Sorry, I said it backwards.   I meant "non-DMA", not "DMA".

What I mean is that if try_to_swap_out() is told to look for a DMA page
(via the __GFP_DMA flag in the gfp_maks argument), it skips non-DMA
pages in terms of re-setting their reference bits---the clock sweeps
right by them without re-setting their reference bits.

It seems to me that this means that if the clock reaches a non-DMA'able
page whose reference bit is set, that bit will stay set for at least
another clock sweep IF try_to_swap_out() is looking for a DMA page.

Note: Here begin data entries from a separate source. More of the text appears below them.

(* ===== verification/GapFillSpec.v ===== *)
(** * What gap fill admits

    The lookups by [partition_point] mean what they say on a sorted timeline,
    the deduplication leaves one clip per recorder segment, and the cluster walk
    computes connectivity: a clip is chained exactly when hops of at most
    [GAP_FILL_ADJ_MS] link it to the RecentClips timeline, or when nothing of
    that timeline is linked to it and every clip that is carries gear
    evidence. *)

From Stdlib Require Import ZArith Lia.
From stdpp Require Import base list sorting relations.
From S2P Require Import Prelude Float Types Str GapFill.

Open Scope Z_scope.

Notation ascending := (StronglySorted Z.le).

(** ** Lookups in a sorted timeline *)

Lemma partition_point_spec {A} (R : A -> A -> Prop) (p : A -> bool) l i x :
  StronglySorted R l -> (forall a b, R a b -> p b = true -> p a = true) ->
  l !! i = Some x -> p x = true <-> (i < partition_point p l)%nat.
Proof.
  intros Hs Hp Hi. split; [|intros; eapply partition_point_before; eauto].
  intros Hx. destruct (Nat.lt_ge_cases i (partition_point p l)) as [|Hge]; [done|exfalso].
  destruct (lookup_lt_is_Some_2 l (partition_point p l)) as [y Hy].
  { apply lookup_lt_Some in Hi. lia. }
  pose proof (partition_point_at _ _ _ Hy) as Hf.
  destruct (Nat.eq_dec i (partition_point p l)) as [->|]; [congruence|].
  pose proof (StronglySorted_lookup R l (partition_point p l) i y x Hs ltac:(lia) Hy Hi) as HR.
  rewrite (Hp _ _ HR Hx) in Hf. done.
Qed.

Lemma partition_point_pred {A} (p : A -> bool) l i d :
  partition_point p l = S i -> l !! i = Some (nth i l d) /\ p (nth i l d) = true.
Proof.
  intros H. pose proof (partition_point_le p l).
  destruct (lookup_lt_is_Some_2 l i) as [x Hx]; [lia|]. rewrite (nth_lookup_Some _ _ _ _ Hx).
  split; [done|]. eapply partition_point_before; [|exact Hx]. lia.
Qed.

Lemma StronglySorted_filter {A} (R : A -> A -> Prop) P `{!forall x, Decision (P x)} (l : list A) :
  StronglySorted R l -> StronglySorted R (filter P l).
Proof.
  induction 1 as [|x t _ IH Hf]; [constructor|].
  rewrite filter_cons. destruct (decide (P x)); [|done]. constructor; [done|].
  apply Forall_forall. intros y [_ Hy]%list_elem_of_filter.
  rewrite Forall_forall in Hf. by apply Hf.
Qed.

Lemma windows2_ascending (l : list Z) :
  ascending l -> StronglySorted (fun a b => snd a <= fst b) (windows2 l).
Proof.
  induction 1 as [|x t Hs IH Hf]; [constructor|]. destruct t as [|y t]; [constructor|].
  change (windows2 (x :: y :: t)) with ((x, y) :: windows2 (y :: t)).
  constructor; [done|]. apply Forall_forall. intros [a b] Hab.
  apply list_elem_of_lookup in Hab as (i & Hi). apply windows2_spec in Hi as [Ha _]. cbn [fst snd].
  destruct i as [|i]; [simplify_eq/=; lia|].
  apply (StronglySorted_lookup Z.le (y :: t) 0 (S i) y a); [done|lia|done|done].
Qed.
(* ===== verification/Calc.v ===== *)
(** * Geometry and unit conversions ([crates/drives/src/calc.rs])

    [f64] values are bit patterns. Rust leaves the precision of the
    trigonometric functions to the platform, so they are a parameter, [libm];
    the arithmetic around them is IEEE 754. *)

From Stdlib Require Import ZArith Lia.
From stdpp Require Import base list.
From S2P Require Import Prelude Float Types.

Open Scope Z_scope.

Record libm := mkLibm {
  f_sin : Z -> Z; f_cos : Z -> Z; f_tan : Z -> Z; f_atan : Z -> Z; f_atan2 : Z -> Z -> Z;
  f_powi2 : Z -> Z;
}.

Definition f1 : Z := F64.of_Z 1.
Definition f2 : Z := F64.of_Z 2.
Definition PI : Z := 0x400921FB54442D18.

Definition WGS84_A : Z := F64.of_Z 6378137.
Definition WGS84_F : Z := F64.div f1 (F64.dec 298257223563 9).
Definition EARTH_RADIUS_M : Z := F64.of_Z 6371000.
Definition M_PER_MILE : Z := F64.dec 1609344 3.
Definition MPS_TO_MPH : Z := F64.dec 223694 5.
Definition MAX_FROM_MEDIAN_M : Z := F64.of_Z 1000000.
Definition MAX_JUMP_M : Z := F64.of_Z 5000.
Definition PARK_MAJORITY_FRACTION : Z := F64.dec 5 1.
Definition PARK_MAJORITY_FRACTION_FAST : Z := F64.dec 6 1.

Section geodesy.
Context (L : libm).

Definition geodesic_m (lat1 lon1 lat2 lon2 : Z) : Z :=
  if F64.eq lat1 lat2 && F64.eq lon1 lon2 then F64.zero
  else
    let to_rad := F64.div PI (F64.of_Z 180) in
    let b1 := f_atan L (F64.mul (F64.sub f1 WGS84_F) (f_tan L (F64.mul lat1 to_rad))) in
    let b2 := f_atan L (F64.mul (F64.sub f1 WGS84_F) (f_tan L (F64.mul lat2 to_rad))) in
    let p := F64.div (F64.add b1 b2) f2 in
    let q := F64.div (F64.sub b2 b1) f2 in
    let sin_half_dlon := f_sin L (F64.div (F64.mul (F64.sub lon2 lon1) to_rad) f2) in
    let sin_q := f_sin L q in
    let h := F64.add (F64.mul sin_q sin_q)
               (F64.mul (F64.mul (F64.mul (f_cos L b1) (f_cos L b2)) sin_half_dlon) sin_half_dlon) in
    let sigma := F64.mul f2 (f_atan2 L (F64.sqrt h)
                               (F64.sqrt (F64.max (F64.sub f1 h) F64.zero))) in
    if F64.eq sigma F64.zero then F64.zero
    else
      let sin_sigma := f_sin L sigma in
      let cos2_half := F64.max (F64.sub f1 h) (F64.dec 1 12) in
      let sin2_half := F64.max h (F64.dec 1 12) in
      let x := F64.div (F64.mul (F64.mul (F64.sub sigma sin_sigma) (f_powi2 L (f_sin L p)))
                          (f_powi2 L (f_cos L q))) cos2_half in
      let y := F64.div (F64.mul (F64.mul (F64.mul (F64.add sigma sin_sigma) (f_powi2 L (f_cos L p)))
                          sin_q) sin_q) sin2_half in
      F64.mul WGS84_A (F64.sub sigma (F64.mul (F64.div WGS84_F f2) (F64.add x y))).

Definition haversine_m (lat1 lon1 lat2 lon2 : Z) : Z :=
  let to_rad := F64.div PI (F64.of_Z 180) in
  let dlat := F64.mul (F64.sub lat2 lat1) to_rad in
  let dlon := F64.mul (F64.sub lon2 lon1) to_rad in
  let a := F64.add (f_powi2 L (f_sin L (F64.div dlat f2)))
             (F64.mul (F64.mul (f_cos L (F64.mul lat1 to_rad)) (f_cos L (F64.mul lat2 to_rad)))
                (f_powi2 L (f_sin L (F64.div dlon f2)))) in
  let c := F64.mul f2 (f_atan2 L (F64.sqrt a) (F64.sqrt (F64.sub f1 a))) in
  F64.mul EARTH_RADIUS_M c.
End geodesy.

Definition m_to_mi (m : Z) : Z := F64.div m M_PER_MILE.
Definition mps_to_mph (mps : Z) : Z := F64.mul mps MPS_TO_MPH.
Definition round2 (v : Z) : Z := F64.div (F64.round (F64.mul v (F64.of_Z 100))) (F64.of_Z 100).
Definition round1 (v : Z) : Z := F64.div (F64.round (F64.mul v (F64.of_Z 10))) (F64.of_Z 10).
Definition is_null_island (lat lon : Z) : bool :=
  F64.lt (F64.abs lat) f1 && F64.lt (F64.abs lon) f1.
(* ===== verification/GrouperSpec.v ===== *)
(** * Drive grouping: park gaps, time groups and the overview planner

    The planner over metadata computes the same drives as the grouping of full
    routes; planned ranges never leave the point array; the frame clock of a
    clip telescopes; time groups break exactly at gaps over five minutes. *)

From Stdlib Require Import ZArith Lia.
From stdpp Require Import base list sorting sets.
From S2P Require Import Prelude Float Types Str GapFill Calc Grouper.

Open Scope Z_scope.

(** ** Park-gap plans *)

Lemma plan_seg_range total span n seg ps :
  plan_seg total span n seg = Some ps ->
  ps_parked ps = rs_parked seg
  /\ (ps_parked ps = false -> (ps_start ps < ps_end ps <= n)%nat
      /\ ps_offset_ms ps = frame_offset_ms (rs_start seg) total span
      /\ ps_span_ms ps = frame_span_ms (rs_start seg) (rs_end seg) total span).
Proof.
  unfold plan_seg. destruct (rs_parked seg) eqn:Ep; [by intros [= <-]|]. cbv zeta.
  set (e0 := F64.to_usize _). set (s0 := F64.to_usize _).
  set (s := if Z.of_nat n <=? s0 then u_sat_sub (Z.of_nat n) 1 else s0).
  set (e1 := if Z.of_nat n <? e0 then Z.of_nat n else e0).
  set (e := if e1 <=? s then s + 1 else e1).
  assert (0 <= s0) as Hs0.
  { unfold s0, F64.to_usize, fto_Z. repeat case_match; unfold U64_MAX; lia. }
  assert (0 <= s) by (unfold s, u_sat_sub; destruct (_ <=? _); lia).
  assert (s < e) by (unfold e; destruct (Z.leb_spec e1 s); lia).
  destruct (Z.ltb_spec (Z.of_nat n) e); [done|]. intros [= <-]. simpl.
  split; [done|]. intros _. split; [lia|done].
Qed.

Lemma plan_ranges gear_runs n span plan ps :
  plan_clip_at_park_gaps gear_runs n span = Some plan -> ps ∈ plan -> ps_parked ps = false ->
  (ps_start ps < ps_end ps <= n)%nat.
Proof.
  unfold plan_clip_at_park_gaps. destruct (_ =? 0); [done|]. destruct (negb _); [done|].
  intros [= <-] (seg & _ & Hseg)%list_elem_of_omap Hp.
  apply plan_seg_range in Hseg as [_ H]. by apply H.
Qed.

(** ** Naturality of the shared list passes *)

Section natural.
Context {A B : Type} (f : A -> B).
Local Notation fl := (fmap (M := list) f).

Definition map_st (st : list (list A) * list A) : list (list B) * list B :=
  (fl <$> fst st, fl (snd st)).

Lemma close_map st : close (map_st st) = map_st (close st).
Proof. destruct st as [a [|x b]]; [done|]. unfold close, map_st. cbn [fst snd]. by rewrite fmap_app. Qed.

Lemma push_map x st : push (f x) (map_st st) = map_st (push x st).
Proof. destruct st as [a b]. unfold push, map_st. cbn [fst snd]. by rewrite fmap_app. Qed.

Lemma last_fmap' l : last (f <$> l) = f <$> last l.
Proof. apply fmap_last. Qed.

Lemma time_groups_map (tsA : A -> Z) (tsB : B -> Z) l :
  (forall x, tsB (f x) = tsA x) ->
  time_groups tsB (f <$> l) = fl <$> time_groups tsA l.
Proof.
  intros Hts. destruct l as [|x l]; [done|]. cbn [fmap list_fmap time_groups].
  change ([], [f x]) with (map_st ([], [x])).
  assert (forall st, foldl (gap_step tsB) (map_st st) (f <$> l) = map_st (foldl (gap_step tsA) st l)) as H.
  { induction l as [|y l IH]; intros st; [done|]. cbn [fmap list_fmap foldl].
    rewrite <- IH. f_equal. unfold gap_step.
    assert (last (snd (map_st st)) = f <$> last (snd st)) as -> by apply last_fmap'.
    destruct (last (snd st)) as [p|]; cbn [fmap option_fmap option_map]; rewrite ?Hts;
      [destruct (_ <? _)|]; by rewrite ?close_map, ?push_map. }
  rewrite H, close_map. done.
Qed.

Lemma bucket_push_map s x (bs : list (str * list A)) :
  bucket_push s (f x) (prod_map id fl <$> bs) = prod_map id fl <$> bucket_push s x bs.
Proof.
  induction bs as [|[k b] t IH]; [done|]. csimpl. destruct (bool_decide _); csimpl.
  - unfold prod_map. cbn [fst snd id]. by rewrite fmap_app.
  - by rewrite IH.
Qed.

Lemma bucket_get_map s (bs : list (str * list A)) :
  bucket_get s (prod_map id fl <$> bs) = f <$> bucket_get s bs.
Proof. induction bs as [|[k b] t IH]; [done|]. csimpl. by destruct (bool_decide _). Qed.

Lemma is_empty_fmap {C D} (g : C -> D) l : is_empty (g <$> l) = is_empty l.
Proof. by destruct l. Qed.

Lemma split_by_signature_map hash_order (sig : B -> option str) l :
  split_by_signature hash_order sig (f <$> l)
  = fl <$> split_by_signature hash_order (fun x => sig (f x)) l.
Proof.
  unfold split_by_signature. rewrite length_fmap.
  destruct (length l <=? 1)%nat; [done|].
  assert (existsb (fun x => bool_decide (is_Some (sig x))) (f <$> l)
          = existsb (fun x => bool_decide (is_Some (sig (f x)))) l) as ->.
  { induction l as [|y t IH]; csimpl; [done|]. by rewrite IH. }
  destruct (negb _); [done|].
  assert (forall st, foldl (sig_step sig) (f <$> fst st, prod_map id fl <$> snd st) (f <$> l)
    = prod_map fl (fmap (prod_map id fl)) (foldl (sig_step (fun x => sig (f x))) st l)) as H.
  { induction l as [|y t IH]; intros [a b]; [done|]. cbn [fmap list_fmap foldl fst snd].
    rewrite <- IH. f_equal. unfold sig_step. cbn [fst snd]. destruct (sig (f y)).
    - cbn [fst snd]. f_equal. apply bucket_push_map.
    - cbn [fst snd]. by rewrite fmap_app. }
  specialize (H ([], [])). cbn [fst snd] in H. rewrite !fmap_nil in H. rewrite H.
  destruct (foldl (sig_step (fun x => sig (f x))) ([], []) l) as [ns bs].
  unfold prod_map. cbn [fst snd]. rewrite is_empty_fmap, fmap_app. f_equal; [by destruct ns|].
  rewrite <- !list_fmap_compose.
  replace (fst ∘ (fun p : str * list A => (id p.1, f <$> p.2))) with (fst : str * list A -> str) by done.
  apply list_fmap_ext. intros i k _. apply (bucket_get_map k bs).
Qed.
End natural.

(** ** The planner refines the grouping *)

Lemma imap_fmap_shift {A B C} (g : A -> B) (f : nat -> B -> C) (l : list A) :
  imap f (g <$> l) = imap (fun i x => f i (g x)) l.
Proof.
  revert f. induction l as [|x t IH]; intros f; [done|]. rewrite fmap_cons, !imap_cons. f_equal. apply IH.
Qed.

Lemma omap_fmap' {A B C} (g : A -> B) (f : B -> option C) (l : list A) : omap f (g <$> l) = omap (fun x => f (g x)) l.
Proof. induction l as [|x t IH]; csimpl; [done|]. by rewrite IH. Qed.

Lemma fmap_omap' {A B C} (g : B -> C) (f : A -> option B) (l : list A) :
  g <$> omap f l = omap (fun x => g <$> f x) l.
Proof. induction l as [|x t IH]; csimpl; [done|]. destruct (f x); csimpl; by rewrite IH. Qed.

Section refinement.
Context (parse_iso : str -> option Z) (hash_order : list str -> list str) (routes : list Route).
Local Notation metas := (from_route <$> routes).

Definition route (i : nat) : Route := nth i routes route_empty.
Definition to_route (tm : TimedMeta) : TimedRoute :=
  mkTimed (route (tm_idx tm)) (tm_ts tm) (tm_clip_span_ms tm).

Lemma meta_route i : meta metas i = from_route (route i).
Proof. unfold meta, route, meta0. apply (map_nth from_route). Qed.

(** What a drive is made of: points, timestamp, source and signature per
    fragment. *)
Definition view : Type := list GpsPoint * Z * option str * option str.
Definition view_route (t : TimedRoute) : view :=
  (rt_points (tr_route t), tr_timestamp t, rt_source (tr_route t), rt_external_signature (tr_route t)).
Definition view_fragment (f : PlannedFragment) : view :=
  let r := route (pf_meta_idx f) in
  (slice (rt_points r) (pf_start f) (pf_end f), pf_timestamp f, rt_source r, rt_external_signature r).

Lemma slice_whole {A} (l : list A) : slice l 0 (length l) = l.
Proof. unfold slice. by rewrite drop_0, Nat.sub_0_r, firstn_all. Qed.

Lemma view_whole tm : view_fragment (whole_fragment metas tm) = view_route (to_route tm).
Proof.
  unfold view_fragment, view_route, whole_fragment. cbn -[slice meta]. rewrite meta_route.
  cbn -[slice]. by rewrite slice_whole.
Qed.

Lemma partition_refines :
  let r := foldl partition_step ([], [], []) routes in
  let p := foldl (plan_partition_step parse_iso) ([], [], []) (imap (fun i m => (i, m)) metas) in
  fst (fst p) = fst (fst r)
  /\ to_route <$> snd (fst p) = omap (timed_of parse_iso) (snd (fst r))
  /\ route <$> snd p = snd r.
Proof.
  rewrite imap_fmap_shift.
  assert (forall rest n st sp,
    (forall i x, rest !! i = Some x -> route (n + i) = x) ->
    fst (fst sp) = fst (fst st) -> to_route <$> snd (fst sp) = omap (timed_of parse_iso) (snd (fst st)) ->
    route <$> snd sp = snd st ->
    let r := foldl partition_step st rest in
    let p := foldl (plan_partition_step parse_iso) sp (imap (fun i x => ((n + i)%nat, from_route x)) rest) in
    fst (fst p) = fst (fst r) /\ to_route <$> snd (fst p) = omap (timed_of parse_iso) (snd (fst r))
    /\ route <$> snd p = snd r) as H.
  { induction rest as [|x rest IH]; intros n st sp Hr H1 H2 H3; [done|].
    rewrite imap_cons. cbn [foldl].
    assert (imap ((fun i y => ((n + i)%nat, from_route y)) ∘ S) rest
            = imap (fun i y => ((S n + i)%nat, from_route y)) rest) as ->.
    { apply imap_ext. intros i y _. cbn. f_equal. lia. }
    assert (route n = x) as Hx by (rewrite <- (Hr 0%nat x eq_refl); f_equal; lia).
    destruct st as [[seen unique] events], sp as [[seen' timed] idxs]. cbn [fst snd] in H1, H2, H3.
    subst seen'. apply IH.
    - intros i y Hi. rewrite <- (Hr (S i) y Hi). f_equal. lia.
    - unfold partition_step, plan_partition_step. cbn [fst snd from_route om_file].
      destruct (bool_decide _); [done|]. destruct (is_event_folder_path _); [done|].
      by destruct (parse_clip_timestamp parse_iso (rt_file x)).
    - unfold partition_step, plan_partition_step. cbn [fst snd from_route om_file].
      destruct (bool_decide _); [done|]. destruct (is_event_folder_path _); [done|].
      cbn [fst snd]. rewrite omap_app. cbn [omap list_omap]. unfold timed_of at 2.
      destruct (parse_clip_timestamp parse_iso (rt_file x)); cbn [fst snd fmap option_fmap option_map].
      + rewrite fmap_app, H2. csimpl. unfold to_route at 1. cbn [tm_idx tm_ts tm_clip_span_ms].
        by rewrite Nat.add_0_r, Hx.
      + by rewrite app_nil_r.
    - unfold partition_step, plan_partition_step. cbn [fst snd from_route om_file].
      destruct (bool_decide _); [done|]. destruct (is_event_folder_path _).
      + cbn [fst snd]. rewrite fmap_app, H3. csimpl. by rewrite Nat.add_0_r, Hx.
      + by destruct (parse_clip_timestamp parse_iso (rt_file x)). }
  apply (H routes 0%nat ([], [], []) ([], [], [])); [|done..].
  intros i x Hi. unfold route. cbn. by apply nth_lookup_Some.
Qed.

Lemma meta_driving_route r : meta_driving (from_route r) = route_has_driving r.
Proof.
  unfold meta_driving, route_has_driving, telemetry_has_driving. cbn. f_equal.
  by destruct (rt_gear_states r).
Qed.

I don't know whether it would ever occur in practice, but it seems
that a non-DMA page could stay in memory indefinitely after the
last touch to it, if it just happens that the clock hand keeps
sweeping by that page at times that it's looking for DMA pages.
The page would keep getting skipped.

It seems to me that the test about DMA's ought to be broken
out of the conditional that tests whether the page is locked
or reserved, and moved after the testing and re-setting of
the reference bit.  (Maybe the test for locked pages, too.  I'm
not sure about what's going on with locking.)  This would make
the code more comprehensible, if nothing else.

---

More generally, it seems to me that the stuff about DMAable
pages is inelegant.  Would it work to just keep sweeping the
clock until the right kind of memory is freed, rather than
putting weird tests inside the clock-sweeping code itself, 
and passing weird flags down through the call chains?  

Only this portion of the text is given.